(** * stattests: aggregation of A/B-test rows, linearization, estimators

    A shallow embedding of [stattests.py].  A pandas [DataFrame] is a
    mutable object: callers and callees share it by reference, so a data
    frame lives in a store and the functions of the module are state
    transformers over that store that may raise a Python exception.
    The estimators run over the state of the ambient logger instead. *)

From Stdlib Require Import ZArith Uint63 PrimFloat.
From stdpp Require Import gmap strings list.

Local Open Scope Z_scope.
#[local] Set Warnings "-clear-no-such-hyp".

(** ** Exceptions and the state-and-exception monad *)

(** The subclasses of Python's [Exception] that the module can meet: the
    three raised by the interpreter on the module's own expressions, and
    whatever a routine of SciPy or statsmodels raises on its arguments. *)
Inductive exn : Type :=
| KeyError (key : string)
| IndexError
| ZeroDivisionError
| LibraryError (msg : string).

Definition M (S A : Type) : Type := S → (exn + A) * S.

Definition ret {S A} (a : A) : M S A := λ s, (inr a, s).
Definition raise {S A} (e : exn) : M S A := λ s, (inl e, s).
Definition bind {S A B} (m : M S A) (k : A → M S B) : M S B :=
  λ s, match m s with
       | (inr a, s') => k a s'
       | (inl e, s') => (inl e, s')
       end.

(** [try: body except Exception as e: handler e] *)
Definition try_except {S A} (body : M S A) (handler : exn → M S A) : M S A :=
  λ s, match body s with
       | (inr a, s') => (inr a, s')
       | (inl e, s') => handler e s'
       end.

(** A call into a library routine that touches no state of the module. *)
Definition call {S A} (r : exn + A) : M S A := λ s, (r, s).

#[global] Instance M_ret {S} : MRet (M S) := λ A, @ret S A.
#[global] Instance M_bind {S} : MBind (M S) := λ A B k m, @bind S A B m k.

(** ** Numbers

    The [num], [den] and [l_ratio] columns hold float64 values, the [n]
    column holds integers.  The float operations, builtin [sum], and the
    reductions of numpy and pandas are an interface: nothing below relies
    on an algebraic law of floating-point arithmetic. *)
Class Float64 (R : Type) := {
  of_int : Z → R;                  (* int -> float conversion *)
  fsub : R → R → R;
  fmul : R → R → R;
  fdiv : R → R → R;                (* IEEE division: total *)
  feqb : R → R → bool;             (* [==] *)
  np_sqrt : R → R;                 (* [np.sqrt] *)
  py_sum : list R → R;             (* builtin [sum] over a float Series *)
  np_sum : list R → R;             (* [np.sum] *)
  series_sum : list R → R;         (* [Series.sum()] *)
  series_var : list R → R          (* [Series.var()], ddof = 1 *)
}.

(** Builtin [sum] over an integer Series: iteration yields Python ints,
    so the sum is exact and the order of the additions is immaterial. *)
Definition py_sum_int (xs : list Z) : Z := foldr Z.add 0 xs.

(** ** Boolean masks over columns *)

(** [Series.unique()]: the distinct values in order of first appearance. *)
Fixpoint unique (xs : list string) : list string :=
  match xs with
  | [] => []
  | x :: xs' => x :: filter (λ y, y ≠ x) (unique xs')
  end.

(** [col == v] *)
Definition eq_mask (col : list string) (v : string) : list bool :=
  (λ x, bool_decide (x = v)) <$> col.

(** [col[mask]] *)
Fixpoint select {A} (mask : list bool) (xs : list A) : list A :=
  match mask, xs with
  | b :: mask', x :: xs' =>
      if b then x :: select mask' xs' else select mask' xs'
  | _, _ => []
  end.

(** [df.loc[mask, c] = vals] where [vals] carries the index of the masked
    rows: the masked positions of the column take the values in order.
    (A masked position without a value keeps its own; the module always
    assigns a Series selected by the same mask.) *)
Fixpoint loc_assign {A} (mask : list bool) (col vals : list A) : list A :=
  match mask, col with
  | b :: mask', c :: col' =>
      if b then
        match vals with
        | v :: vals' => v :: loc_assign mask' col' vals'
        | [] => c :: loc_assign mask' col' []
        end
      else c :: loc_assign mask' col' vals
  | _, _ => col
  end.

• _WHAT IS EXPECTED_:
Would you copy out exactly the lines above that start at the one containing "(key : string)" and end at the one containing "The [num], [den]", inclusive?

• _RESPONSE BELOW_:
| KeyError (key : string)
| IndexError
| ZeroDivisionError
| LibraryError (msg : string).

Definition M (S A : Type) : Type := S → (exn + A) * S.

Definition ret {S A} (a : A) : M S A := λ s, (inr a, s).
Definition raise {S A} (e : exn) : M S A := λ s, (inl e, s).
Definition bind {S A B} (m : M S A) (k : A → M S B) : M S B :=
  λ s, match m s with
       | (inr a, s') => k a s'
       | (inl e, s') => (inl e, s')
       end.

(** [try: body except Exception as e: handler e] *)
Definition try_except {S A} (body : M S A) (handler : exn → M S A) : M S A :=
  λ s, match body s with
       | (inr a, s') => (inr a, s')
       | (inl e, s') => handler e s'
       end.

(** A call into a library routine that touches no state of the module. *)
Definition call {S A} (r : exn + A) : M S A := λ s, (r, s).

#[global] Instance M_ret {S} : MRet (M S) := λ A, @ret S A.
#[global] Instance M_bind {S} : MBind (M S) := λ A B k m, @bind S A B m k.

(** ** Numbers

    The [num], [den] and [l_ratio] columns hold float64 values, the [n]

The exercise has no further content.